* **Task objective**
From the entries below, return exactly the lines beginning at the one that contains "cbn [advance stages]." and ending at the one that contains "exists c2. split;", both of them included, and only those lines.

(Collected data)
---

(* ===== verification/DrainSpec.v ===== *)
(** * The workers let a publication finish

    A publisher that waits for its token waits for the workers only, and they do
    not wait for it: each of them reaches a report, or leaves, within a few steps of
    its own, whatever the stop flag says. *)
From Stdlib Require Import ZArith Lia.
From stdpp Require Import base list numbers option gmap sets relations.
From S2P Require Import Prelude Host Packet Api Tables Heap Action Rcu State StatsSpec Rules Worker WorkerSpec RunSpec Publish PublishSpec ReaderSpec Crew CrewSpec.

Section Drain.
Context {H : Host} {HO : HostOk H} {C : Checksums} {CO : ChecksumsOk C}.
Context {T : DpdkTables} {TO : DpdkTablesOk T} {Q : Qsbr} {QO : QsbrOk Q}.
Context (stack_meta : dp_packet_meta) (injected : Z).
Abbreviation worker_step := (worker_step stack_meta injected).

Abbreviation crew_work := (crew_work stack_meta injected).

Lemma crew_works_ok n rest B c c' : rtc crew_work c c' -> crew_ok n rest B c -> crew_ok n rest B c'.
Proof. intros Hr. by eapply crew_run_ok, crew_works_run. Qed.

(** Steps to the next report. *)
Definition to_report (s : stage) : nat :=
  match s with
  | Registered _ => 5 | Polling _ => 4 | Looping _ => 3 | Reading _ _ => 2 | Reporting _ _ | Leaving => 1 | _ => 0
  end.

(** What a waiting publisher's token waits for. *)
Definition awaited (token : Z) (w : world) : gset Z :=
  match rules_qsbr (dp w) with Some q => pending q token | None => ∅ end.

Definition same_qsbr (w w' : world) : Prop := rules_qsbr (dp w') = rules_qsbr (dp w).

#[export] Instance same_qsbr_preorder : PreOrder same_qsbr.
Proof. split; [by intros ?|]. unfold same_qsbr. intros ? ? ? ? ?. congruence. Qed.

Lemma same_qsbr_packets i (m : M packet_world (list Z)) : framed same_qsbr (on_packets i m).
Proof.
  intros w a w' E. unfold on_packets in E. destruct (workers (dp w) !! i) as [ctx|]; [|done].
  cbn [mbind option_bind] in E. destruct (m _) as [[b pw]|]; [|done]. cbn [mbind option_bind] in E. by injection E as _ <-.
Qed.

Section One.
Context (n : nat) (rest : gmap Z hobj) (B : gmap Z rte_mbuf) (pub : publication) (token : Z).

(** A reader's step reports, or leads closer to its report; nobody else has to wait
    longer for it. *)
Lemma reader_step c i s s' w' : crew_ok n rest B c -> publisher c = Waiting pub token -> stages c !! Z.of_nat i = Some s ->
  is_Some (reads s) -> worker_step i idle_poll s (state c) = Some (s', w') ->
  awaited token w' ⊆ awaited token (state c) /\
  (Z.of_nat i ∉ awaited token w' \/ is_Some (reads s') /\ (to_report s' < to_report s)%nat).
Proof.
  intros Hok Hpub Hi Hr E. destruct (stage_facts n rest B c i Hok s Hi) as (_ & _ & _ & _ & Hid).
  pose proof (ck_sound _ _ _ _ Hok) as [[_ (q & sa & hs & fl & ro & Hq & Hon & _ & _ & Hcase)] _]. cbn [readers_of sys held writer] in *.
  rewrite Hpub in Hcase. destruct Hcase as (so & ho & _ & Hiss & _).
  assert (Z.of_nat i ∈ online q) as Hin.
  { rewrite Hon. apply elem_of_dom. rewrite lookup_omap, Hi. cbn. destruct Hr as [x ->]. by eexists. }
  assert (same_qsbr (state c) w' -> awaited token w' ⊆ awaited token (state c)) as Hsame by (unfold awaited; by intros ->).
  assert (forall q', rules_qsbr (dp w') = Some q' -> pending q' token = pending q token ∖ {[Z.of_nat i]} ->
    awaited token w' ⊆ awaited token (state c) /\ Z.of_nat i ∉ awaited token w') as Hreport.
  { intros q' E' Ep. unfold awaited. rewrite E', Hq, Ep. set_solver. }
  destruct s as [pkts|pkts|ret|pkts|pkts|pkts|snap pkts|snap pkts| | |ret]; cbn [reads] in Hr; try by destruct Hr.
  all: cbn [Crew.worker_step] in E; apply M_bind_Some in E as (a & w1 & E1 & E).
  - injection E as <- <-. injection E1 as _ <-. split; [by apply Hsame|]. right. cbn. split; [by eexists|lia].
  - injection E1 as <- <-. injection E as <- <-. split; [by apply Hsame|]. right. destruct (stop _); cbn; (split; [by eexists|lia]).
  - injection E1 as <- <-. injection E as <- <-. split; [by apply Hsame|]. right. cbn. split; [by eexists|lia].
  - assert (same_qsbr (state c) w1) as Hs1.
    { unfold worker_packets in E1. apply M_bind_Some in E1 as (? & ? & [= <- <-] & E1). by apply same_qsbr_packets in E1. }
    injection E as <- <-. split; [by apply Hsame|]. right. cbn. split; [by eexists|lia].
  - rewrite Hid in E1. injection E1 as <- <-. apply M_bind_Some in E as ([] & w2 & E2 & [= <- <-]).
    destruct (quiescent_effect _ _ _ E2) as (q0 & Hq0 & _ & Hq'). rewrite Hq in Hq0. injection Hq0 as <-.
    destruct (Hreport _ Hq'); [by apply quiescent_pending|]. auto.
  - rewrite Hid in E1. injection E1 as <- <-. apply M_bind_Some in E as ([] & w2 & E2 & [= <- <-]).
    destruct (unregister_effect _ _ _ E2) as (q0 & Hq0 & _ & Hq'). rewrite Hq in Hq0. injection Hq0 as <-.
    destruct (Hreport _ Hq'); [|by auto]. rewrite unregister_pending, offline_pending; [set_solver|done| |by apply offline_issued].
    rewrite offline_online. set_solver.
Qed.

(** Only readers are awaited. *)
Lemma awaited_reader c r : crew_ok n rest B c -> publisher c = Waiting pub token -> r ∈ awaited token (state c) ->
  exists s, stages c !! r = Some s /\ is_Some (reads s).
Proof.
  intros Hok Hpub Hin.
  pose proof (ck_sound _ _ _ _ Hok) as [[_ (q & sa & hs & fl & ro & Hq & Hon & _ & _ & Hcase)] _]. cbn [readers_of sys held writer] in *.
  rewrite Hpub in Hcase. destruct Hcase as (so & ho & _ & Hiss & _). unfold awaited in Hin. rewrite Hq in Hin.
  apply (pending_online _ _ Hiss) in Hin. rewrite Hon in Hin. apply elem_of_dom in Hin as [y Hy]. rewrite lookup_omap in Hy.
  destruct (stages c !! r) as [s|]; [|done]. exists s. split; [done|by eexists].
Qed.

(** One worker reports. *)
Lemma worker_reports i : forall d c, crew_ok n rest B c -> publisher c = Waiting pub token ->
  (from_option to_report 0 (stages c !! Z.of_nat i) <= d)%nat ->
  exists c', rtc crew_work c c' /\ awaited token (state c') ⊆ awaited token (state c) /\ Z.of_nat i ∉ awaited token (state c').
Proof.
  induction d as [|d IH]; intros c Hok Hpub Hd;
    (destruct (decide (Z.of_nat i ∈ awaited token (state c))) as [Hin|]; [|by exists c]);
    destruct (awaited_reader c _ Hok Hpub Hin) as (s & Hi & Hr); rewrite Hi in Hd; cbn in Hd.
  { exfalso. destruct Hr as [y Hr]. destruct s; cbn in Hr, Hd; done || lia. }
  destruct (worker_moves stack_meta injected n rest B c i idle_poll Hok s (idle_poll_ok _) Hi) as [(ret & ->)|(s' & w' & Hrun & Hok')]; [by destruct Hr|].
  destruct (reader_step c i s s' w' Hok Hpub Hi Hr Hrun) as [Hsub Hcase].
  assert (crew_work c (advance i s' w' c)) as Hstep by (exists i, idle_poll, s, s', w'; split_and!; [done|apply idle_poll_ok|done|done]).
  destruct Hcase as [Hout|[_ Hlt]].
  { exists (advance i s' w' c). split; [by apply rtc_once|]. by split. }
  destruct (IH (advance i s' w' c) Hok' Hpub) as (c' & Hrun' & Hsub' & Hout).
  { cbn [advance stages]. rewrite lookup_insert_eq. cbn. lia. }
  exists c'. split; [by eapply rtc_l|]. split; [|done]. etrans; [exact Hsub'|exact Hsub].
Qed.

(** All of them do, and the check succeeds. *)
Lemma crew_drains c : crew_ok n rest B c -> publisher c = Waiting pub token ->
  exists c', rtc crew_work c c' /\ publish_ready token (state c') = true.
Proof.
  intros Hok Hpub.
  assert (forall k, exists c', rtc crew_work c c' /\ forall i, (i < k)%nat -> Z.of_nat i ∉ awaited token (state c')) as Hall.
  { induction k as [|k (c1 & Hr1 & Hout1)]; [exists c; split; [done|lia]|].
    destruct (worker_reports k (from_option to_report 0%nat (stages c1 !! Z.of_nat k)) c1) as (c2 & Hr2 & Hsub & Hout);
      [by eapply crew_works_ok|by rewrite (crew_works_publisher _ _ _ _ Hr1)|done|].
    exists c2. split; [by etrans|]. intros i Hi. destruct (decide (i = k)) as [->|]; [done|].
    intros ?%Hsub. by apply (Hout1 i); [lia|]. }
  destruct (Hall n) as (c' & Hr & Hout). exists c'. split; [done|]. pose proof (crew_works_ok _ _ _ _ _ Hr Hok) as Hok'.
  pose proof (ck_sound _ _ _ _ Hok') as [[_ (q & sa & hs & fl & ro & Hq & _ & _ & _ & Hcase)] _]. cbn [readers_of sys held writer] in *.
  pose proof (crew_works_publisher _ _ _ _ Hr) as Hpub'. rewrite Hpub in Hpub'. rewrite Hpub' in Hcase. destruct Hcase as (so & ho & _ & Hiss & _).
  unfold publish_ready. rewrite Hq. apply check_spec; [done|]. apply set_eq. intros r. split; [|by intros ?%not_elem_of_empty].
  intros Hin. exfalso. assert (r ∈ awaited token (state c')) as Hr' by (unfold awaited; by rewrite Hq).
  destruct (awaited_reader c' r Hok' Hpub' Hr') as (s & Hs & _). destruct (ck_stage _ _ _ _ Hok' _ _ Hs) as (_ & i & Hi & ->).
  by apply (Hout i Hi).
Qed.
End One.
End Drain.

---

* **Exercise answer**
  { cbn [advance stages]. rewrite lookup_insert_eq. cbn. lia. }
  exists c'. split; [by eapply rtc_l|]. split; [|done]. etrans; [exact Hsub'|exact Hsub].
Qed.

(** All of them do, and the check succeeds. *)
Lemma crew_drains c : crew_ok n rest B c -> publisher c = Waiting pub token ->
  exists c', rtc crew_work c c' /\ publish_ready token (state c') = true.
Proof.
  intros Hok Hpub.
  assert (forall k, exists c', rtc crew_work c c' /\ forall i, (i < k)%nat -> Z.of_nat i ∉ awaited token (state c')) as Hall.
  { induction k as [|k (c1 & Hr1 & Hout1)]; [exists c; split; [done|lia]|].
    destruct (worker_reports k (from_option to_report 0%nat (stages c1 !! Z.of_nat k)) c1) as (c2 & Hr2 & Hsub & Hout);
      [by eapply crew_works_ok|by rewrite (crew_works_publisher _ _ _ _ Hr1)|done|].
    exists c2. split; [by etrans|]. intros i Hi. destruct (decide (i = k)) as [->|]; [done|].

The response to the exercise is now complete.